[Entries taken from a collection]
(* ===== verification/ChunkedUpload.v ===== *)
(** * Chunked upload

    [internal/service/frontend/renop-html/js/chunked-upload.js]: the choice of the
    part size and of the number of workers, the upload session, the workers that
    share one queue of chunks with retries and a first error, the coalesced progress
    reports, and the decision to complete or to abort the session. The workers
    interleave at their [await]s; an event is what wakes one of them, and [exec] is
    the code that runs until the next [await]. *)

From S2P Require Import Prelude JsText JsValue Uri.

Local Open Scope Z_scope.

(** ** Sizes *)

Definition CHUNK_THRESHOLD : Z := 8 * 1024 * 1024.
Definition PREFERRED_CHUNK_SIZE : Z := 4 * 1024 * 1024.
Definition MAX_CHUNK_SIZE : Z := 32 * 1024 * 1024.
Definition CHUNK_CONCURRENCY : Z := 4.
Definition CHUNK_MAX_RETRIES : nat := 3.
Definition CHUNK_RETRY_BASE_MS : Z := 400.

(** [None] is a missing file. *)
Definition shouldUseChunkedUpload (file_size : option Z) : bool :=
  match file_size with Some size => CHUNK_THRESHOLD <=? size | None => false end.

Definition suggestChunkSize (size : Z) : Z :=
  if size <=? 0 then PREFERRED_CHUNK_SIZE
  else if size <=? 8 * 1024 * 1024 then size
  else if size <=? 32 * 1024 * 1024 then 4 * 1024 * 1024
  else if size <=? 128 * 1024 * 1024 then 8 * 1024 * 1024
  else if size <=? 512 * 1024 * 1024 then 16 * 1024 * 1024
  else if size <=? 2 * 1024 * 1024 * 1024 then 24 * 1024 * 1024
  else MAX_CHUNK_SIZE.
Definition ERROR_KEY_MAP : list (jsstring * jsstring) :=
  [ pair "A user may register at most 10 GPG keys" "profile.gpgKeyLimit";
    pair "An error occurred during FIDO login" "error.fidoLoginError";
    pair "An error occurred during login" "login.loginError";
    pair "An unexpected error occurred while attempting to encode a Protobuf message" "error.internalServerError";
    pair "Authentication failed" "login.loginError";
    pair "Artifact or directory was deleted before publication" "profile.gpgFailure.deletedBeforePublication";
    pair "Artifact redeployment is not allowed" "profile.gpgFailure.redeploymentDenied";
    pair "Detached GPG signature was not uploaded before the publication deadline" "profile.gpgFailure.signatureDeadline";
    pair "Failed to register GPG key" "profile.gpgAddFailed";
    pair "GPG key could not be resolved by configured key servers" "profile.gpgResolveFailed";
    pair "GPG key ID is ambiguous; use the full fingerprint" "profile.gpgAmbiguousKey";
    pair "GPG key server URLs must contain only an HTTPS origin" "settings.gpgOriginOnly";
    pair "GPG key server URLs must use HTTPS" "settings.gpgHttpsOnly";
    pair "GPG validation timed out" "profile.gpgFailure.validationTimedOut";
    pair "Invalid GPG key ID or fingerprint" "profile.gpgInvalidKey";
    pair "Invalid profile links" "profile.linksInvalid";
    pair "Maven artifact was not uploaded before the publication deadline" "profile.gpgFailure.artifactDeadline";
    pair "Publication failed during GPG validation or storage commit" "profile.gpgFailure.generic";
    pair "Failed to update profile links" "profile.linksUpdateFailed";
    pair "Repository was deleted before publication" "profile.gpgFailure.repositoryDeleted";
    pair "The detached GPG signature is invalid" "profile.gpgFailure.invalidSignature";
    pair "The quarantined artifact or signature is no longer available" "profile.gpgFailure.quarantineMissing";
    pair "The signing key is not registered for the uploader" "profile.gpgFailure.keyUnregistered";
    pair "The target repository no longer exists" "profile.gpgFailure.repositoryMissing";
    pair "Uploader account was deleted" "profile.gpgFailure.uploaderDeleted";
    pair "at least one GPG key server is required" "settings.gpgAtLeastOne";
    pair "at most 8 GPG key servers are allowed" "settings.gpgAtMostEight";
    pair "at most 16 global proxies are allowed" "settings.proxyAtMostSixteen";
    pair "global proxy configuration is too long" "settings.proxyInvalidConfig";
    pair "global proxy credentials must use the username and password fields" "settings.proxyInvalidUrl";
    pair "global proxy name is invalid" "settings.proxyInvalidConfig";
    pair "global proxy name is required" "settings.proxyNameRequired";
    pair "global proxy names must be unique" "settings.proxyNamesUnique";
    pair "global proxy URL is invalid" "settings.proxyInvalidUrl";
    pair "global proxy URL must not contain a path, query, or fragment" "settings.proxyInvalidUrl";
    pair "global proxy URL must use http, https, or socks5" "settings.proxyInvalidUrl";
    pair "invalid GPG key server URL" "settings.gpgInvalidServer";
    pair "selected global proxy does not exist" "settings.proxySelectedMissing";
    pair "SOCKS5 global proxy URL must include a port" "settings.proxyInvalidUrl";
    pair "storage path cannot be changed while GPG publications are pending" "settings.gpgPendingStorageChange";
    pair "Background image exceeds 5 MiB" "error.bgExceedsSize";
    pair "Background URL must be a valid WebP image" "error.bgMustBeWebp";
    pair "Bad path" "error.badPath";
    pair "Bad request" "error.badRequest";
    pair "Bad Request" "error.badRequest";
    pair "Cancel" "confirm.cancelBtn";
    pair "Cannot delete current account" "error.cannotDeleteCurrentAccount";
    pair "Click to copy" "prompt.clickToCopy";
    pair "Close mirrors" "details.closeMirrors";
    pair "Close modal" "modal.close";
    pair "Confirm" "confirm.confirmBtn";
    pair "Confirm Action" "confirm.title";
    pair "Conflict" "error.conflict";
    pair "Copied to clipboard!" "prompt.copied";
    pair "Could not resolve host" "error.couldNotResolveHost";
    pair "Database DSN must not be empty" "error.dbDsnEmpty";
    pair "Debug mode is not active (enable server.debug_mode and restart)" "error.debugModeInactive";
    pair "Error" "common.error";
    pair "Error generating token" "profile.genTokenError";
    pair "Error loading FIDO devices" "error.fidoLoadFailed";
    pair "Error updating password" "profile.updatePasswordError";
    pair "Executable binary does not match current system or architecture" "error.incompatibleBinary";
    pair "Failed to access background URL or returned non-success status" "error.failedAccessBackgroundUrl";
    pair "Failed to begin FIDO login" "error.fidoBeginLoginFailed";
    pair "Failed to begin registration" "error.fidoBeginRegFailed";
    pair "Failed to create session" "error.failedCreateSession";
    pair "Failed to delete FIDO device" "error.fidoDeleteFailed";
    pair "Failed to delete file." "browser.failedDelete";
    pair "Failed to delete repository" "repos.failedDelete";
    pair "Failed to delete token" "users.failedDeleteToken";
    pair "Failed to generate token" "profile.genTokenFailed";
    pair "Failed to load policy." "privacy.failedLoad";
    pair "Failed to parse assertion response" "error.fidoParseAssertionFailed";
    pair "Failed to parse creation response" "error.fidoParseCreationFailed";
    pair "Failed to read chunk" "error.readChunk";
    pair "Failed to revoke session" "sessions.revokeFailed";
    pair "Failed to revoke sessions" "sessions.revokeOthersFailed";
    pair "Failed to save FIDO device" "error.failedSaveFidoDevice";
    pair "Failed to save token" "error.failedSaveToken";
    pair "Failed to save user" "users.failedSaveUser";
    pair "Failed to update FIDO device" "error.failedUpdateFidoDevice";
    pair "Failed to update password" "profile.updatePasswordFailed";
    pair "Failed to update token" "error.failedUpdateToken";
    pair "FIDO authentication failed" "error.fidoAuthFailed";
    pair "FIDO credential not found" "error.fidoCredNotFound";
    pair "File not found on S3" "error.notFound";
    pair "Forbidden" "error.forbidden";
    pair "Input Required" "prompt.title";
    pair "Installation already in progress" "error.installInProgress";
    pair "Insufficient disk space" "error.insufficientStorage";
    pair "Insufficient disk space to download update package" "updater.insufficientDiskSpace";
    pair "Insufficient disk space to generate POM" "error.insufficientStorage";
    pair "Insufficient disk space to upload file" "error.insufficientStorage";
    pair "Insufficient disk space to upload update package" "updater.insufficientDiskSpace";
    pair "Insufficient storage" "error.insufficientStorage";
    pair "Internal Server Error" "error.internalServerError";
    pair "Invalid channel" "error.invalidChannel";
    pair "Invalid credential payload" "error.invalidCredentialPayload";
    pair "Invalid credentials" "login.invalidCreds";
    pair "Invalid database driver" "error.invalidDbDriver";
    pair "Invalid domain" "error.invalidDomain";
    pair "Invalid domain." "error.invalidDomain";
    pair "Invalid FIDO credential" "error.invalidFidoCred";
    pair "Invalid mode" "error.invalidMode";
    pair "Invalid mode. Expected 'full' or 'diff'" "error.invalidRebuildMode";
    pair "Invalid or expired login session" "error.invalidOrExpiredLoginSession";
    pair "Invalid or expired session" "error.invalidOrExpiredSession";
    pair "Invalid repository name" "error.invalidRepoName";
    pair "Invalid S3 key prefix" "error.invalidS3KeyPrefix";
    pair "Invalid URL" "error.invalidUrl";
    pair "Invalid URL host" "error.invalidUrlHost";
    pair "Invalid visibility. Expected PUBLIC, HIDDEN, or PRIVATE" "error.invalidVisibility";
    pair "Is a dir" "error.isDirectory";
    pair "Javadocs preview is not enabled on this RenoP instance." "error.javadocsPreviewDisabled";
    pair "Max active requests must be positive" "error.maxActiveRequestsPositive";
    pair "Max Javadocs size limit must be positive" "error.maxJavadocSizePositive";
    pair "Method not allowed" "error.methodNotAllowed";
    pair "No update package file uploaded" "error.noUpdatePackageUploaded";
    pair "No update ready to install" "error.noUpdateReady";
    pair "Not found" "error.notFound";
    pair "Not Found" "error.notFound";
    pair "OK" "common.ok";
    pair "Password must be between 6 and 72 bytes" "error.passwordLength";
    pair "Port must be between 1 and 65535" "error.invalidPort";
    pair "profile not found" "error.notFound";
    pair "Registration failed" "error.fidoRegFailed";
    pair "Repository not found" "error.notFound";
    pair "Request Entity Too Large" "error.requestEntityTooLarge";
    pair "Service Unavailable" "error.serviceUnavailable";
    pair "Session not found" "error.sessionNotFound";
    pair "Storage path must not be empty" "error.storagePathEmpty";
    pair "Target executable not found in update package" "error.targetExeNotFound";
    pair "Task submission failed" "error.taskFailed";
    pair "This is an invalid domain" "error.invalidDomain";
    pair "This is an invalid domain." "error.invalidDomain";
    pair "Token name already exists" "error.tokenExists";
    pair "Too Many Requests" "error.tooManyRequests";
    pair "Unauthorized" "error.unauthorized";
    pair "Uploaded file must be a .zip package" "error.mustBeZipPackage";
    pair "Uploaded file must be a .br or .zip package" "error.mustBeZipPackage";
    pair "URL must be http or https" "error.urlMustBeHttpOrHttps";
    pair "URL must not contain credentials" "error.urlNoCredentials";
    pair "URL points to an internal or private IP" "error.urlInternalIp";
    pair "Users cannot clear their own activity logs" "error.cannotClearOwnAuditLogs";
    pair "WebAuthn initialization failed" "error.webauthnInitFailed" ].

■ **Task goal**
Reproduce, exactly as they stand in the data above, the lines from the one that holds "redeployment is not" to the one that holds "key could not", inclusive.

■ **Exercise result**
    pair "Artifact redeployment is not allowed" "profile.gpgFailure.redeploymentDenied";
    pair "Detached GPG signature was not uploaded before the publication deadline" "profile.gpgFailure.signatureDeadline";
    pair "Failed to register GPG key" "profile.gpgAddFailed";
    pair "GPG key could not be resolved by configured key servers" "profile.gpgResolveFailed";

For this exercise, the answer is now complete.